AIM OF THE EXERCISE:
Report, as a bare number, how many lines of the entries below contain "option".
+++
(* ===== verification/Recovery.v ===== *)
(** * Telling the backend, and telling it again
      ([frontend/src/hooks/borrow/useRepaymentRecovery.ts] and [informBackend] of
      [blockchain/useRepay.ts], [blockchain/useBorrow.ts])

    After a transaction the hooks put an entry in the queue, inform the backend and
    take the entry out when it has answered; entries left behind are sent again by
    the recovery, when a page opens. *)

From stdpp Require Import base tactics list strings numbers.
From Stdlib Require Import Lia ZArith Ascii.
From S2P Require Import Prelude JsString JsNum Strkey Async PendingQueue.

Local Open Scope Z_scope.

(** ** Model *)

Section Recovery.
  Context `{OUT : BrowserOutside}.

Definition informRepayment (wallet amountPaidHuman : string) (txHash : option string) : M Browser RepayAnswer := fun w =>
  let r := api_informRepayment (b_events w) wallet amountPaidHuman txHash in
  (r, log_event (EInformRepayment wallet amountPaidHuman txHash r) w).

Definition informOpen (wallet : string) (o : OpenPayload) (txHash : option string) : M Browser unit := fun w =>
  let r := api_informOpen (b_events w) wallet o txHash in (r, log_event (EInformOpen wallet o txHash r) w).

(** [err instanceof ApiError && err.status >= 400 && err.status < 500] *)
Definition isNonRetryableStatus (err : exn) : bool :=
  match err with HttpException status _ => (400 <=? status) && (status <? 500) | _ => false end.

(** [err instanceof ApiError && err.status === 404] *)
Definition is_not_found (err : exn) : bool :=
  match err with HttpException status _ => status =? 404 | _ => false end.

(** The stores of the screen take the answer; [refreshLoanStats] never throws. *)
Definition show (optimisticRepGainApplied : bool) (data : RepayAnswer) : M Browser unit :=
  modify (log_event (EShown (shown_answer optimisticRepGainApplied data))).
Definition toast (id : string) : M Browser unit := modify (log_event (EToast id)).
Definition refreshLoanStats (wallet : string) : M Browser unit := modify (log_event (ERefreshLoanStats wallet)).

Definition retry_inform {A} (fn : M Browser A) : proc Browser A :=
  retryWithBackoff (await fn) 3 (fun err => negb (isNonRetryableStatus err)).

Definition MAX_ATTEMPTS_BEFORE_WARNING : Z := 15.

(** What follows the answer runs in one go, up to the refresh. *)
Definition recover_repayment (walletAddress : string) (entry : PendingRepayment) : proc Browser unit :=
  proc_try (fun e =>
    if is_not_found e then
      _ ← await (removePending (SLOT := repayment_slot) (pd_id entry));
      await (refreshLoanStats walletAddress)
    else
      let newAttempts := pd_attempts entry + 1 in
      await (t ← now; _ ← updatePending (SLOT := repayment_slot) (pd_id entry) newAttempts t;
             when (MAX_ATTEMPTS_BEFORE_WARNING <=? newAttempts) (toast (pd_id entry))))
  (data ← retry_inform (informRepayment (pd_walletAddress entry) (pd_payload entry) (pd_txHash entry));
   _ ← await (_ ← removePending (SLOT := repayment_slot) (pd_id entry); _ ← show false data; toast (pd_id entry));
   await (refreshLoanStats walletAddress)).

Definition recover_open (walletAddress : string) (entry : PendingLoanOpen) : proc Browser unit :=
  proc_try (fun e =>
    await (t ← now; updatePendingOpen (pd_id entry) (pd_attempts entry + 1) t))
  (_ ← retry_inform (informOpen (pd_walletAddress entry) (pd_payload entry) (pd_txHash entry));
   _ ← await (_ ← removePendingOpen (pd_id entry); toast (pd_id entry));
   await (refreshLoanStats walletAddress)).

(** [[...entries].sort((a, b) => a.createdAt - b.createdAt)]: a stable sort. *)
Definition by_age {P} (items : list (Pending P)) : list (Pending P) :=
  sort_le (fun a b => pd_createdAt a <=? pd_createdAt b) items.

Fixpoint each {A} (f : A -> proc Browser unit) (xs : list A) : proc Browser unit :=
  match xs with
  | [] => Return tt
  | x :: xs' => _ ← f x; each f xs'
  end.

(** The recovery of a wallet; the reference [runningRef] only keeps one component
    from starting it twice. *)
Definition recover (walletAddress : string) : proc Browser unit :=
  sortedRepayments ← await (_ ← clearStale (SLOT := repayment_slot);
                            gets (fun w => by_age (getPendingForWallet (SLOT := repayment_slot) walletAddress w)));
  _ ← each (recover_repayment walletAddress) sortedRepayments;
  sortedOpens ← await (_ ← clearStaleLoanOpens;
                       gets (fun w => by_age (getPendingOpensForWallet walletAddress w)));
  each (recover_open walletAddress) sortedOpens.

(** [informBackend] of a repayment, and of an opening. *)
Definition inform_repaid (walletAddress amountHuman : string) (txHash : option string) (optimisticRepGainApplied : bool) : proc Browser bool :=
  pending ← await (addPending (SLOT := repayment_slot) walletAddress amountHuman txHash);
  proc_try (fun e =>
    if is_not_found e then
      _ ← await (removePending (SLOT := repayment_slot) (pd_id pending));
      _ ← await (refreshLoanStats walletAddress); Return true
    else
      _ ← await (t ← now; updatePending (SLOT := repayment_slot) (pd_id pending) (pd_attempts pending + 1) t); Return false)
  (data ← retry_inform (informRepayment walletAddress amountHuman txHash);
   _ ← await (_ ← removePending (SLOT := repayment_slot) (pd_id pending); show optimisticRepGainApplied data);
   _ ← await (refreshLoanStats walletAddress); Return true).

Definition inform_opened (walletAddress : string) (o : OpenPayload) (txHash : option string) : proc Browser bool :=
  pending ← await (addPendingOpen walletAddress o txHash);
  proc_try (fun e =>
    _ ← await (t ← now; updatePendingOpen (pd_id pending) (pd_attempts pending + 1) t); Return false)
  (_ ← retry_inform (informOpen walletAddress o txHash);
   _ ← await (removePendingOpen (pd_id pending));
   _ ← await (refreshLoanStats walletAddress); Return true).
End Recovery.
+++
ANSWER SECTION:
4